Items from a dataset
--- --- ---

(* ===== verification/JniWorld.v ===== *)
(** * JniWorld: Java objects and native objects that point at each other

    The state jni/android_util_Binder.cpp works on: the Java heap as far as the
    code looks at it, the references of the Java Native Interface, the native
    objects of the layer with their reference counts, the pending exception, the
    file's counters, and below them the process of [CppWorld].  Using a deleted
    reference, a destroyed object, or an object as a class it is not, crashes.

    Java code, the garbage collector and the methods of [IBinder] that send
    transactions are parameters ([JavaSide]); the other methods of [IBinder] are
    an interface ([NativeBinder]), with [BpBinder] as an instance in
    [NativeProxy]. *)

From stdpp Require Export strings.
From S2P Require Import Prelude Parcel CppWorld RefBase.

(** ** Java values *)

Record throwable := Throwable {
  t_class : string;
  t_message : option string
}.

(** Java objects by what the code knows of their class.  [mObject], [mOrgue] and
    [mNativePtr] are native pointers in long fields. *)
Inductive jobj : Type :=
| JBinder (mObject : Z)
| JBinderProxy (mObject mOrgue : Z) (mSelf : option Z)
| JWeakReference (referent : option Z)
| JParcel (mNativePtr : Z)
| JObject (cls : Z).

(** The native objects of the layer.  [mBinder] and the [mList] of a recipient
    are weak pointers, the elements of a list strong ones; [mObject] of the
    others is a global reference, [mObjectWeak] a weak one, 0 is NULL. *)
Inductive native : Type :=
| JavaBBinder (mObject : Z)
| JavaBBinderHolder (mBinder : option Z)
| DeathRecipientList (mList : list Z)
| JavaDeathRecipient (mObject mObjectWeak mList : Z).

(** Calls of Java methods. *)
Inductive java_call : Type :=
| ExecTransact (obj code data reply flags : Z)
| SendDeathNotice (recipient : option Z)
| OnBinderStrictModePolicyChange (policy : Z)
| LogE (msg : string) (excep : throwable)
| ToString (excep : throwable).

(** ** The state *)

Section State.
Context `{PL : ParcelLib} `{RB : RefBase}.

Record jni_state := JniState {
  j_cpp : world;
  j_heap : gmap Z jobj;
  j_globals : gmap Z Z;
  j_weaks : gmap Z (option Z);
  j_pending : option throwable;
  j_native : gmap Z native;
  j_refs : refs;
  j_parcels : gmap Z parcel;
  j_next : Z;
  gNumRefsCreated : Z;
  gNumProxyRefs : Z;
  gNumLocalRefs : Z;
  gNumDeathRefs : Z
}.

Definition set_j_cpp (v : world) (s : jni_state) : jni_state :=
  JniState v (j_heap s) (j_globals s) (j_weaks s) (j_pending s) (j_native s) (j_refs s)
    (j_parcels s) (j_next s) (gNumRefsCreated s) (gNumProxyRefs s) (gNumLocalRefs s)
    (gNumDeathRefs s).
Definition set_j_heap (v : gmap Z jobj) (s : jni_state) : jni_state :=
  JniState (j_cpp s) v (j_globals s) (j_weaks s) (j_pending s) (j_native s) (j_refs s)
    (j_parcels s) (j_next s) (gNumRefsCreated s) (gNumProxyRefs s) (gNumLocalRefs s)
    (gNumDeathRefs s).
Definition set_j_globals (v : gmap Z Z) (s : jni_state) : jni_state :=
  JniState (j_cpp s) (j_heap s) v (j_weaks s) (j_pending s) (j_native s) (j_refs s)
    (j_parcels s) (j_next s) (gNumRefsCreated s) (gNumProxyRefs s) (gNumLocalRefs s)
    (gNumDeathRefs s).
Definition set_j_weaks (v : gmap Z (option Z)) (s : jni_state) : jni_state :=
  JniState (j_cpp s) (j_heap s) (j_globals s) v (j_pending s) (j_native s) (j_refs s)
    (j_parcels s) (j_next s) (gNumRefsCreated s) (gNumProxyRefs s) (gNumLocalRefs s)
    (gNumDeathRefs s).
Definition set_j_pending (v : option throwable) (s : jni_state) : jni_state :=
  JniState (j_cpp s) (j_heap s) (j_globals s) (j_weaks s) v (j_native s) (j_refs s)
    (j_parcels s) (j_next s) (gNumRefsCreated s) (gNumProxyRefs s) (gNumLocalRefs s)
    (gNumDeathRefs s).
Definition set_j_native (v : gmap Z native) (s : jni_state) : jni_state :=
  JniState (j_cpp s) (j_heap s) (j_globals s) (j_weaks s) (j_pending s) v (j_refs s)
    (j_parcels s) (j_next s) (gNumRefsCreated s) (gNumProxyRefs s) (gNumLocalRefs s)
    (gNumDeathRefs s).
Definition set_j_refs (v : refs) (s : jni_state) : jni_state :=
  JniState (j_cpp s) (j_heap s) (j_globals s) (j_weaks s) (j_pending s) (j_native s) v
    (j_parcels s) (j_next s) (gNumRefsCreated s) (gNumProxyRefs s) (gNumLocalRefs s)
    (gNumDeathRefs s).
Definition set_j_parcels (v : gmap Z parcel) (s : jni_state) : jni_state :=
  JniState (j_cpp s) (j_heap s) (j_globals s) (j_weaks s) (j_pending s) (j_native s) (j_refs s)
    v (j_next s) (gNumRefsCreated s) (gNumProxyRefs s) (gNumLocalRefs s) (gNumDeathRefs s).
Definition set_j_next (v : Z) (s : jni_state) : jni_state :=
  JniState (j_cpp s) (j_heap s) (j_globals s) (j_weaks s) (j_pending s) (j_native s) (j_refs s)
    (j_parcels s) v (gNumRefsCreated s) (gNumProxyRefs s) (gNumLocalRefs s) (gNumDeathRefs s).
Definition set_gNumRefsCreated (v : Z) (s : jni_state) : jni_state :=
  JniState (j_cpp s) (j_heap s) (j_globals s) (j_weaks s) (j_pending s) (j_native s) (j_refs s)
    (j_parcels s) (j_next s) v (gNumProxyRefs s) (gNumLocalRefs s) (gNumDeathRefs s).
Definition set_gNumProxyRefs (v : Z) (s : jni_state) : jni_state :=
  JniState (j_cpp s) (j_heap s) (j_globals s) (j_weaks s) (j_pending s) (j_native s) (j_refs s)
    (j_parcels s) (j_next s) (gNumRefsCreated s) v (gNumLocalRefs s) (gNumDeathRefs s).
Definition set_gNumLocalRefs (v : Z) (s : jni_state) : jni_state :=
  JniState (j_cpp s) (j_heap s) (j_globals s) (j_weaks s) (j_pending s) (j_native s) (j_refs s)
    (j_parcels s) (j_next s) (gNumRefsCreated s) (gNumProxyRefs s) v (gNumDeathRefs s).
Definition set_gNumDeathRefs (v : Z) (s : jni_state) : jni_state :=
  JniState (j_cpp s) (j_heap s) (j_globals s) (j_weaks s) (j_pending s) (j_native s) (j_refs s)
    (j_parcels s) (j_next s) (gNumRefsCreated s) (gNumProxyRefs s) (gNumLocalRefs s) v.

Definition JM (A : Type) : Type := prog jni_state A.

(** A method of the C++ library, run on the process below. *)
Definition lift {A} (m : M A) : JM A := fun s =>
  match m (j_cpp s) with
  | Value a w => Value a (set_j_cpp w s)
  | Blocked w => Blocked (set_j_cpp w s)
  | Crash l => Crash l
  | NoFuel => NoFuel
  end.

(** [assert], and following a pointer that leads nowhere. *)
Definition bad {A} : JM A := crash 0.

Definition lookup_or_crash {A} (k : Z) (m : gmap Z A) : JM A := fun s =>
  match m !! k with Some a => Value a s | None => Crash 0 end.

Definition fresh : JM Z :=
  do! s := gets id in modify (set_j_next (j_next s + 1)) ;;; ret (j_next s).

(** ** The Java Native Interface *)

(** Global and weak global references; a NULL object has a NULL reference. *)
Definition NewGlobalRef (o : option Z) : JM Z :=
  match o with
  | None => ret 0
  | Some o =>
      do! g := fresh in
      modify (fun s => set_j_globals (<[g := o]> (j_globals s)) s) ;;; ret g
  end.

Definition DeleteGlobalRef (g : Z) : JM unit :=
  if g =? 0 then ret tt
  else
    do! s := gets id in
    do! _ := lookup_or_crash g (j_globals s) in
    modify (set_j_globals (delete g (j_globals s))).

Definition NewWeakGlobalRef (o : option Z) : JM Z :=
  match o with
  | None => ret 0
  | Some o =>
      do! g := fresh in
      modify (fun s => set_j_weaks (<[g := Some o]> (j_weaks s)) s) ;;; ret g
  end.

Definition DeleteWeakGlobalRef (g : Z) : JM unit :=
  if g =? 0 then ret tt
  else
    do! s := gets id in
    do! _ := lookup_or_crash g (j_weaks s) in
    modify (set_j_weaks (delete g (j_weaks s))).

(** The object of a reference; [None] is NULL. *)
Definition global_object (g : Z) : JM (option Z) :=
  if g =? 0 then ret None
  else do! s := gets id in do! o := lookup_or_crash g (j_globals s) in ret (Some o).

Definition weak_object (g : Z) : JM (option Z) :=
  if g =? 0 then ret None
  else do! s := gets id in lookup_or_crash g (j_weaks s).

Definition IsSameObject (o o' : option Z) : bool := bool_decide (o = o').

Definition heap_object (o : Z) : JM jobj :=
  do! s := gets id in lookup_or_crash o (j_heap s).

Definition put_object (o : Z) (x : jobj) : JM unit :=
  modify (fun s => set_j_heap (<[o := x]> (j_heap s)) s).

(** [IsInstanceOf] for [android.os.Binder] and [android.os.BinderProxy]. *)
Definition is_Binder (x : jobj) : bool := match x with JBinder _ => true | _ => false end.
Definition is_BinderProxy (x : jobj) : bool :=
  match x with JBinderProxy _ _ _ => true | _ => false end.

(** [GetLongField] and [SetLongField] with the fields' ids; an object without the
    field crashes. *)
Definition Binder_mObject (o : Z) : JM Z :=
  do! x := heap_object o in match x with JBinder h => ret h | _ => bad end.
Definition set_Binder_mObject (o h : Z) : JM unit :=
  do! x := heap_object o in match x with JBinder _ => put_object o (JBinder h) | _ => bad end.
Definition BinderProxy_mObject (o : Z) : JM Z :=
  do! x := heap_object o in match x with JBinderProxy b _ _ => ret b | _ => bad end.
Definition BinderProxy_mOrgue (o : Z) : JM Z :=
  do! x := heap_object o in match x with JBinderProxy _ d _ => ret d | _ => bad end.
Definition BinderProxy_mSelf (o : Z) : JM (option Z) :=
  do! x := heap_object o in match x with JBinderProxy _ _ r => ret r | _ => bad end.
Definition set_BinderProxy_mObject (o b : Z) : JM unit :=
  do! x := heap_object o in
  match x with JBinderProxy _ d r => put_object o (JBinderProxy b d r) | _ => bad end.
Definition set_BinderProxy_mOrgue (o d : Z) : JM unit :=
  do! x := heap_object o in
  match x with JBinderProxy b _ r => put_object o (JBinderProxy b d r) | _ => bad end.
Definition Parcel_mNativePtr (o : Z) : JM Z :=
  do! x := heap_object o in match x with JParcel p => ret p | _ => bad end.

(** [jniGetReferent] of a reference to a [java.lang.ref.WeakReference]. *)
Definition jniGetReferent (g : Z) : JM (option Z) :=
  do! o := global_object g in
  match o with
  | None => bad
  | Some o =>
      do! x := heap_object o in match x with JWeakReference r => ret r | _ => bad end
  end.

Definition Throw (t : throwable) : JM unit := modify (set_j_pending (Some t)).
Definition jniThrowException (cls : string) (msg : option string) : JM unit :=
  Throw (Throwable cls msg).
Definition jniThrowNullPointerException : JM unit :=
  jniThrowException "java/lang/NullPointerException" None.
Definition ExceptionOccurred : JM (option throwable) := gets j_pending.
Definition ExceptionClear : JM unit := modify (set_j_pending None).

(** [FatalError] does not return. *)
Definition FATAL_ERROR : Z := 225.
Definition FatalError {A} : JM A := crash FATAL_ERROR.

(** ** Native objects *)

Definition native_object (a : Z) : JM native :=
  do! s := gets id in lookup_or_crash a (j_native s).

Definition put_native (a : Z) (x : native) : JM unit :=
  modify (fun s => set_j_native (<[a := x]> (j_native s)) s).

(** [new]: the object, with no reference yet. *)
Definition new_native (x : native) : JM Z :=
  do! a := fresh in put_native a x ;;; ret a.

Definition delete_native (a : Z) : JM unit :=
  modify (fun s => set_j_native (delete a (j_native s)) s).

Definition incStrong (a : Z) : JM unit :=
  modify (fun s => set_j_refs (rb_incStrong a (j_refs s)) s).

(** The destructor runs when the last reference goes. *)
Definition decStrong (destroy : Z -> JM unit) (a : Z) : JM unit :=
  do! s := gets id in
  if strong (j_refs s) a <? 1 then bad
  else
    let '(r, last) := rb_decStrong a (j_refs s) in
    modify (set_j_refs r) ;;; when last (destroy a).

(** [promote] of a weak pointer. *)
Definition promote (p : option Z) : JM (option Z) :=
  match p with
  | None => ret None
  | Some a =>
      do! s := gets id in
      match rb_attemptIncStrong a (j_refs s) with
      | Some r => modify (set_j_refs r) ;;; ret (Some a)
      | None => ret None
      end
  end.

End State.

(** ** The code the layer calls *)

(** The virtual methods of [IBinder] that send no transaction, for binders that
    are not [JavaBBinder]: is the address one, is it local, the objects attached
    to it, death links, its life.  [nb_last] is what happens when the last strong
    reference goes: the entries whose cleanup functions the destructor calls,
    none if weak references keep the object. *)
Class NativeBinder `{PL : ParcelLib} := {
  nb_is : world -> Z -> bool;
  nb_local : Z -> bool;
  nb_findObject : Z -> Z -> M (option Z);
  nb_attachObject : Z -> Z -> Z -> Z -> option Z -> M unit;
  nb_detachObject : Z -> Z -> M unit;
  nb_linkToDeath : Z -> option Z -> Z -> Z -> M Z;
  nb_unlinkToDeath : Z -> option Z -> Z -> Z -> M (Z * option (option Z));
  nb_isBinderAlive : Z -> M bool;
  nb_last : Z -> M (list (Z * object_entry))
}.

(** Java methods, the collector, and the methods of [IBinder] that wait for
    another process, during which this thread may serve calls. *)
Class JavaSide `{PL : ParcelLib} `{RB : RefBase} := {
  jcall : java_call -> JM Z;
  force_gc : JM unit;
  (** [getClass().getName()]: did it give a string? *)
  class_getName : Z -> JM bool;
  (** [new BinderProxy()]: [None] with an exception pending. *)
  new_BinderProxy : JM (option Z);
  (** Is it a [java.lang.Error]? *)
  is_Error : throwable -> bool;
  (** Does [NewStringUTF] find memory? *)
  new_string : jni_state -> bool;
  ib_pingBinder : Z -> JM Z;
  ib_getInterfaceDescriptor : Z -> JM (list Z);
  (** The code, the parcels' addresses, the flags. *)
  ib_transact : Z -> Z -> Z -> option Z -> Z -> JM Z;
  (** [BBinder::onTransact] for [SYSPROPS_TRANSACTION]. *)
  bb_onTransact : Z -> Z -> Z -> Z -> Z -> JM Z;
  blockUntilThreadAvailable : JM unit;
  joinThreadPool_native : JM unit;
  (** [ProcessState::self()->getContextObject(NULL)], a strong pointer. *)
  ps_getContextObject : JM Z;
  ps_setThreadPoolMaxThreadCount : Z -> JM unit
}.

(** What the log of binder calls takes from <log/log.h> and asks the system. *)
Class Sampling `{PL : ParcelLib} `{RB : RefBase} := {
  EVENT_TYPE_INT : Z;
  EVENT_TYPE_STRING : Z;
  EVENT_TYPE_LIST : Z;
  LOGGER_ENTRY_MAX_PAYLOAD : Z;
  uptimeMillis : jni_state -> Z;
  random : jni_state -> Z;
  on_main_thread : jni_state -> bool;
  process_name : jni_state -> list Z;
  utf8_of : list Z -> list Z;
  bWriteLog : Z -> list Z -> JM unit
}.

--- --- ---

* ASSIGNMENT:
Scan the entries above for the line containing "gNumLocalRefs : Z;", and copy it and all lines after it exactly, down to and including the line containing "Definition set_j_native (v".

* EXERCISE RESULT:
  gNumLocalRefs : Z;
  gNumDeathRefs : Z
}.

Definition set_j_cpp (v : world) (s : jni_state) : jni_state :=
  JniState v (j_heap s) (j_globals s) (j_weaks s) (j_pending s) (j_native s) (j_refs s)
    (j_parcels s) (j_next s) (gNumRefsCreated s) (gNumProxyRefs s) (gNumLocalRefs s)
    (gNumDeathRefs s).
Definition set_j_heap (v : gmap Z jobj) (s : jni_state) : jni_state :=
  JniState (j_cpp s) v (j_globals s) (j_weaks s) (j_pending s) (j_native s) (j_refs s)
    (j_parcels s) (j_next s) (gNumRefsCreated s) (gNumProxyRefs s) (gNumLocalRefs s)
    (gNumDeathRefs s).
Definition set_j_globals (v : gmap Z Z) (s : jni_state) : jni_state :=
  JniState (j_cpp s) (j_heap s) v (j_weaks s) (j_pending s) (j_native s) (j_refs s)
    (j_parcels s) (j_next s) (gNumRefsCreated s) (gNumProxyRefs s) (gNumLocalRefs s)
    (gNumDeathRefs s).
Definition set_j_weaks (v : gmap Z (option Z)) (s : jni_state) : jni_state :=
  JniState (j_cpp s) (j_heap s) (j_globals s) v (j_pending s) (j_native s) (j_refs s)
    (j_parcels s) (j_next s) (gNumRefsCreated s) (gNumProxyRefs s) (gNumLocalRefs s)
    (gNumDeathRefs s).
Definition set_j_pending (v : option throwable) (s : jni_state) : jni_state :=
  JniState (j_cpp s) (j_heap s) (j_globals s) (j_weaks s) v (j_native s) (j_refs s)
    (j_parcels s) (j_next s) (gNumRefsCreated s) (gNumProxyRefs s) (gNumLocalRefs s)
    (gNumDeathRefs s).
Definition set_j_native (v : gmap Z native) (s : jni_state) : jni_state :=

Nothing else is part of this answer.